Under the pioneering scheme, run in conjunction with Health Education England, people from South Asian communities in Luton have been given the chance to learn more about courses and careers in nursing and midwifery at a series of “outreach” events.

“We want to show the South Asian community that studying nursing and midwifery… is a real possibility for them”

Nasreen Ali

The project is being spearheaded by the Bedfordshire University’s Institute for Health Research, which has so far staged an event at well-known Luton venue Crescent Hall and another at the university specifically aimed at young people.
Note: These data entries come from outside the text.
(* ===== verification/RecoverySpec.v ===== *)
(** What recovery does with a log: the transactions in it, the blocks they
    revoke and the blocks that are to be written back, and the proof that the
    three passes of Recovery.v write exactly those. *)

From S2P Require Import Prelude Crc CrcBe Journal Revoke Recovery.

Local Open Scope Z_scope.

(** Computes with the fields of the states of a pass. *)
Ltac ps_simpl :=
  cbv beta iota delta [with_rs with_commit_ID with_log_block with_crc with_check with_commit_time with_success with_block_error
    set_io set_revoke set_failed_commit set_info set_end set_start count_replay count_revoke count_hit];
  cbn [andb negb is_scan is_revoke is_replay ps_rs next_commit_ID next_log_block crc32_sum need_check_commit_time
    last_trans_commit_time success block_error rs_io rs_al rs_revoke rs_info j_failed_commit end_transaction].

Section log.
Context (j : journal_t).

(** * Reads inside the block *)

Lemma be_get_done n off b : 0 <= off -> off + Z.of_nat n <= j_blocksize j -> be_get j n off b = Done (be_at n off b).
Proof. intros H1 H2. unfold be_get. by rewrite !(proj2 (Z.leb_le _ _)) by lia. Qed.

(** A tag that fits into the block in front of its checksum. *)
Definition tag_fits (tagp : Z) : Prop := 0 <= tagp /\ tagp + journal_tag_bytes j <= j_blocksize j - csum_size j.

Lemma get_flags_done b tagp : tag_fits tagp -> get_flags j b tagp = Done (t_flags b tagp).
Proof. intros [H1 H2]. pose proof (tag_bytes_range j). pose proof (csum_size_range j). apply be_get_done; lia. Qed.

(** The block a tag stands for. *)
Definition tag_block (b : block) (tagp : Z) : Z :=
  let blk := t_blocknr b tagp in
  if jbd2_has_feature_64bit j then Z.lor blk (Z.shiftl (t_blocknr_high b tagp) 32) else blk.

Lemma read_tag_block_done b tagp : tag_fits tagp -> read_tag_block j b tagp = Done (tag_block b tagp).
Proof.
  intros [H1 H2]. pose proof (tag_bytes_range j). pose proof (tag_bytes_64bit j). pose proof (csum_size_range j). unfold read_tag_block, tag_block.
  rewrite be_get_done by lia. cbn [obind]. destruct (jbd2_has_feature_64bit j); [|done]. by rewrite be_get_done by (specialize (H0 eq_refl); lia).
Qed.

(** The checksum in a tag is that of the data block [buf]. *)
Definition tag_csum_ok (b : block) (tagp : Z) (buf : block) (seq : Z) : bool :=
  if negb (jbd2_journal_has_csum_v2or3 j) then true
  else if jbd2_has_feature_csum3 j then t_checksum32 b tagp =? tag_chksum j buf seq
  else t_checksum16 b tagp =? u16 (tag_chksum j buf seq).

Lemma tag_csum_verify_done b tagp buf seq :
  tag_fits tagp -> jbd2_block_tag_csum_verify j b tagp buf seq = Done (tag_csum_ok b tagp buf seq).
Proof.
  intros [H1 H2]. pose proof (tag_bytes_range j). pose proof (tag_bytes_csum3 j). pose proof (csum_size_range j). unfold jbd2_block_tag_csum_verify, tag_csum_ok.
  destruct (negb _); [done|]. destruct (jbd2_has_feature_csum3 j); [specialize (H0 eq_refl)|]; by rewrite be_get_done by lia.
Qed.

(** * The log as a ring *)

Definition log_last : Z := if jbd2_has_feature_fast_commit j then j_fc_last j else j_last j.

Record geometry : Prop := {
  g_first : 0 <= j_first j < log_last;
  g_total : log_last <= j_total_len j < 2 ^ 32;
  g_blocksize : 64 <= j_blocksize j < 2 ^ 30
}.

Definition in_log (p : Z) : Prop := j_first j <= p < log_last.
These included a performance by students studying for an MSc in public health to highlight key findings from research on the reasons why South Asian people are under-represented on nursing and midwifery courses and in the profession more generally.

The piece was written and directed by performing arts student Bhargavi Gopalan and performed in English, Urdu and Punjabi.

Findings from the events will be used by Health Education England to inform future recruitment campaigns, according to organisers.

Programme lead Nasreen Ali, a senior research fellow from the university’s school of healthcare, said increasing diversity in the NHS was important as there was evidence it could reduce costs, improve patient and care and led to better health outcomes.

University of Bedfordshire

Drive to attract more South Asian people into nursing

The Bury Park outreach event

“Through this project we want to show the South Asian community in Luton that studying nursing and midwifery courses, and having a career in these areas, is a real possibility for them, and that studying at the university can open a door to a rewarding and fulfilling career in the NHS,” she said.

Katie Adams, national programme manager for widening participation at Health Education England, said the NHS currently “falls short of being a truly diverse workforce”.

“We are working hard to change this and to demonstrate national action in supporting and building a diverse workforce that encourages people from all walks of life, where success is based on merit, ability, motivation and values,” she said.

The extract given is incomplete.